=== Section Start ===
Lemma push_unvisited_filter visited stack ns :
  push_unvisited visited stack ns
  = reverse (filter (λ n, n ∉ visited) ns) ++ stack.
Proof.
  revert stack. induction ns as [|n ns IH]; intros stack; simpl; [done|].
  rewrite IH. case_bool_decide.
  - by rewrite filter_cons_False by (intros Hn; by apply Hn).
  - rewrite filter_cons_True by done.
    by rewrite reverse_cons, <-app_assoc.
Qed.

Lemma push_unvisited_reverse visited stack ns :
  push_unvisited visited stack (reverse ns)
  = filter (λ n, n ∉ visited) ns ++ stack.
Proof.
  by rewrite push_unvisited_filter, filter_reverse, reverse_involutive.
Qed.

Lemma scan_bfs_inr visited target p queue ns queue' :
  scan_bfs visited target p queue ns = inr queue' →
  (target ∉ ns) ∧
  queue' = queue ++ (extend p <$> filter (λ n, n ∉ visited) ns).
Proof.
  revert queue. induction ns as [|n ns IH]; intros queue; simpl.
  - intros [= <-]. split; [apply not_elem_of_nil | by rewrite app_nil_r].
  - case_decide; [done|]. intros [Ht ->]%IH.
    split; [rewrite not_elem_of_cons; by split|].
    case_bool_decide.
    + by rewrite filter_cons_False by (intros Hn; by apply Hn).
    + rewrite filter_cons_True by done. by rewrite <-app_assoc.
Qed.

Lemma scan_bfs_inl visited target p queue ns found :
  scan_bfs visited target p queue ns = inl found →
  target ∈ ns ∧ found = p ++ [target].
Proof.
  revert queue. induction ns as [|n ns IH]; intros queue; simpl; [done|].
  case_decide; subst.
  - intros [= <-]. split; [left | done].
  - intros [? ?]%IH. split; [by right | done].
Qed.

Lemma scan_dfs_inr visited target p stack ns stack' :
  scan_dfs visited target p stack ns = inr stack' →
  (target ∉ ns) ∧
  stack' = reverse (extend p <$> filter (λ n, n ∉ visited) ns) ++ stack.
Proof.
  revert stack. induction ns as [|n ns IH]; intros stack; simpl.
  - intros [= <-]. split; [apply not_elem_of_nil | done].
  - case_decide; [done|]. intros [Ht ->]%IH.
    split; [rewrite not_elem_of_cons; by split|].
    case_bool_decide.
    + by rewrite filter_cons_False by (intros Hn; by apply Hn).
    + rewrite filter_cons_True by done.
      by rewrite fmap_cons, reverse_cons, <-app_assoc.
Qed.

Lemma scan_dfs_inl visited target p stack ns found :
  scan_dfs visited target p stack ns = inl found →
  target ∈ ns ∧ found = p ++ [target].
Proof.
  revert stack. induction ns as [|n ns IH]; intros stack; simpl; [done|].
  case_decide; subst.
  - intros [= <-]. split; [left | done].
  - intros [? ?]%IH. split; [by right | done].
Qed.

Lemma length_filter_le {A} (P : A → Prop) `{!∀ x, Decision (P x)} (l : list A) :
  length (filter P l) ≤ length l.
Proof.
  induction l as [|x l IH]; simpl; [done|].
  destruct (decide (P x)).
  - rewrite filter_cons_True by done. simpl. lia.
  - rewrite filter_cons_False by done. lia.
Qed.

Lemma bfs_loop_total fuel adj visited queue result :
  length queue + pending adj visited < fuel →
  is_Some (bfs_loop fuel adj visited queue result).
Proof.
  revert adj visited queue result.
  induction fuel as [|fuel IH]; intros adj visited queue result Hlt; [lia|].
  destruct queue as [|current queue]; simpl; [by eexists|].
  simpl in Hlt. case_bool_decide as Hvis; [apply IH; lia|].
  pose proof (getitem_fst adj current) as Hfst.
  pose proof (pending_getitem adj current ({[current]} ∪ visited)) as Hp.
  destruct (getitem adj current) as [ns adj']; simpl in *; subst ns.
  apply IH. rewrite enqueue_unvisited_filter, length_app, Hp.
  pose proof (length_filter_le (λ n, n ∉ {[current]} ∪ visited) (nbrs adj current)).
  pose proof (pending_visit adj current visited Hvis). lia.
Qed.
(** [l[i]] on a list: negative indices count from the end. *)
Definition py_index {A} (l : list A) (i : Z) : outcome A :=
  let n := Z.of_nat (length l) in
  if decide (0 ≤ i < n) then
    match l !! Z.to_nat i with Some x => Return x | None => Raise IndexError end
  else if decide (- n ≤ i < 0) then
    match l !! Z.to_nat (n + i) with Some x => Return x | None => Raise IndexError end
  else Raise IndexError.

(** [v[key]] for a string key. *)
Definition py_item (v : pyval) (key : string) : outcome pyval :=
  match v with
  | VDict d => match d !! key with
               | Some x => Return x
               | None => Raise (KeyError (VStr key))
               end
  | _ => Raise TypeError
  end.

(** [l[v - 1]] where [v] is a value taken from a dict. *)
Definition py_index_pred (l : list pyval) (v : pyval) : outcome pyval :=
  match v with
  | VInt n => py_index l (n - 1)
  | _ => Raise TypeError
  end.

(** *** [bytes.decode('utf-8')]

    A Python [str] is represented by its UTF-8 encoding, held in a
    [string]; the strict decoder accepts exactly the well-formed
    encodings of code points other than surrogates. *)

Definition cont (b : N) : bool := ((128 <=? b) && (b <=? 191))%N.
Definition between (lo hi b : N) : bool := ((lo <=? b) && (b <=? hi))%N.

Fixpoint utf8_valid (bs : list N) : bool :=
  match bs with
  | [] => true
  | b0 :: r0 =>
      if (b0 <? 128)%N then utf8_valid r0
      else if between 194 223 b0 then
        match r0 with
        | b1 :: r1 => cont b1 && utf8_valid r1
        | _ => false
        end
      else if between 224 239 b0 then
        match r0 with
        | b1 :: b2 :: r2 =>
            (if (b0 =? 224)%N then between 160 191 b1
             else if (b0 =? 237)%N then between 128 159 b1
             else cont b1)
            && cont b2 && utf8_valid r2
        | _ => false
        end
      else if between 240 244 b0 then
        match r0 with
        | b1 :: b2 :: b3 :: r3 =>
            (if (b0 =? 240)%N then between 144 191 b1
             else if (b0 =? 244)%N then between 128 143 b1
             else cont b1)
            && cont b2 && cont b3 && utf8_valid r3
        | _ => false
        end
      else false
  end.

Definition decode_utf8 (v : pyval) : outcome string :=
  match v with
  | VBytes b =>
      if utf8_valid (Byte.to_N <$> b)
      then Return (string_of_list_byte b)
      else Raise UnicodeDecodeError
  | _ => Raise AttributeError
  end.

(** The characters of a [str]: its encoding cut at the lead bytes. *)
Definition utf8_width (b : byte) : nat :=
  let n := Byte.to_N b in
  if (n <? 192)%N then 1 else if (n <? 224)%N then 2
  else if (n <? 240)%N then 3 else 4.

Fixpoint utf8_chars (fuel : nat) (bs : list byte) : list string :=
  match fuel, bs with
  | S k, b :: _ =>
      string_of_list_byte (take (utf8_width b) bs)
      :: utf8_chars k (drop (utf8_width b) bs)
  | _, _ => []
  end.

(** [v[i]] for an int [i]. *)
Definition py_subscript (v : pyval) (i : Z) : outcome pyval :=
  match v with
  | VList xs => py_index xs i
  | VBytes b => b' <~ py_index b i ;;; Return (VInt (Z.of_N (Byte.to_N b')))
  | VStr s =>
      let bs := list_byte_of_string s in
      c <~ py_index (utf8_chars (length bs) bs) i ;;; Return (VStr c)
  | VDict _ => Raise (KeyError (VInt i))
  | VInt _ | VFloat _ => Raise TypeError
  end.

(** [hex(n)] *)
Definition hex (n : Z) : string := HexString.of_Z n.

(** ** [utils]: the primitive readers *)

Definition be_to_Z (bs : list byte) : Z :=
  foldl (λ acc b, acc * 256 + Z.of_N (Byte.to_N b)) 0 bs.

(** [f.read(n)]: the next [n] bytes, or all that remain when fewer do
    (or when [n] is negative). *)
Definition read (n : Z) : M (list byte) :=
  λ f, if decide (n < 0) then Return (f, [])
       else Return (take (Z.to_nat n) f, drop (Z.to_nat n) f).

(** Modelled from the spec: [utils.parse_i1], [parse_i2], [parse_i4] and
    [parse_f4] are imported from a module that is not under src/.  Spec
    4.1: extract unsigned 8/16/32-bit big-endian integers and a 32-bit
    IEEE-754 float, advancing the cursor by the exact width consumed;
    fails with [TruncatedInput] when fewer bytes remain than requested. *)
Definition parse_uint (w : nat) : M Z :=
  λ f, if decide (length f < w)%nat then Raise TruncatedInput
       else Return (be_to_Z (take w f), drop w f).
=== Section End ===
- [TASK]:
Reproduce each line of the data containing the word "fuel".

- [WRITTEN ANSWER]:
Lemma bfs_loop_total fuel adj visited queue result :
  length queue + pending adj visited < fuel →
  is_Some (bfs_loop fuel adj visited queue result).
  induction fuel as [|fuel IH]; intros adj visited queue result Hlt; [lia|].
Fixpoint utf8_chars (fuel : nat) (bs : list byte) : list string :=
  match fuel, bs with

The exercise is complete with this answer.